## Task instructions:
After locating the line that contains "EmptyString => [EmptyString]" in the data below, set down exactly that line and each one after it through the line that contains "(e : awserr)", and nothing more.

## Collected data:
----
(** * Resource handlers of the AWS provider: GuardDuty threat intel set,
      EMR studio and SSM activation

    A shallow embedding of the three resource handlers
    ([internal/service/guardduty/threatintelset.go],
    [internal/service/emr/studio.go] and the SSM activation resource) and of
    the properties their specification states.

    A handler is a program over the remote management API: every SDK call is
    an event of a free monad, and the handler's result is the resource data
    it leaves behind together with the diagnostics it returns.  Running a
    handler against a remote service yields the result, the service's final
    state and the trace of calls that were made. *)

From stdpp Require Import base strings gmap list.
From Stdlib Require Import ZArith Ascii String DecimalString.

Set Warnings "-register-all".

Open Scope string_scope.
Open Scope list_scope.

(** ** Go's [strings] package *)

Module strings.

(** [strings.HasPrefix(s, prefix)]. *)
Fixpoint HasPrefix (s prefix : string) : bool :=
  match prefix, s with
  | EmptyString, _ => true
  | String _ _, EmptyString => false
  | String a p, String b r => Ascii.eqb a b && HasPrefix r p
  end.

(** [strings.Contains(s, substr)]. *)
Fixpoint Contains (s substr : string) : bool :=
  HasPrefix s substr ||
  match s with
  | EmptyString => false
  | String _ r => Contains r substr
  end.

(** [strings.Split(s, sep)] for a separator of one byte, the only way the
    handlers call it: the pieces between the occurrences of [sep], so that
    a string with [n] separators has [n + 1] pieces and the empty string
    has the single piece [""]. *)
Fixpoint Split (s : string) (sep : ascii) : list string :=
  match s with
  | EmptyString => [EmptyString]
  | String c r =>
      if Ascii.eqb c sep then EmptyString :: Split r sep
      else match Split r sep with
           | h :: t => String c h :: t
           | [] => [String c EmptyString]
           end
  end.

(** Number of occurrences of the byte [sep] in [s]. *)
Fixpoint Count (s : string) (sep : ascii) : nat :=
  match s with
  | EmptyString => O
  | String c r => (if Ascii.eqb c sep then 1 else 0) + Count r sep
  end.

End strings.

(** ** Errors and diagnostics *)

(** An error of the AWS SDK ([awserr.Error]): a code and a message. *)
Record awserr := { Code : string; Message : string }.

(** Go's [error] values the handlers see: SDK errors, errors built with
    [fmt.Errorf] (format and arguments kept apart) and the errors of the
    plugin SDK's [retry] package. *)
Inductive error :=
| AwsError (e : awserr)
| Errorf (format : string) (args : list string)
| NotFoundError (message : string)
| UnexpectedStateError (state : string) (expected : list string)
| TimeoutError (lastError : option error) (lastState : string)
    (timeout : Z) (expected : list string).

(** An argument of a [%s] verb. *)
Inductive fmtArg :=
| ArgS (s : string)
| ArgE (e : error).

Inductive Severity := SevError | SevWarning.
----
## Written solution:
  | EmptyString => [EmptyString]
  | String c r =>
      if Ascii.eqb c sep then EmptyString :: Split r sep
      else match Split r sep with
           | h :: t => String c h :: t
           | [] => [String c EmptyString]
           end
  end.

(** Number of occurrences of the byte [sep] in [s]. *)
Fixpoint Count (s : string) (sep : ascii) : nat :=
  match s with
  | EmptyString => O
  | String c r => (if Ascii.eqb c sep then 1 else 0) + Count r sep
  end.

End strings.

(** ** Errors and diagnostics *)

(** An error of the AWS SDK ([awserr.Error]): a code and a message. *)
Record awserr := { Code : string; Message : string }.

(** Go's [error] values the handlers see: SDK errors, errors built with
    [fmt.Errorf] (format and arguments kept apart) and the errors of the
    plugin SDK's [retry] package. *)
Inductive error :=
| AwsError (e : awserr)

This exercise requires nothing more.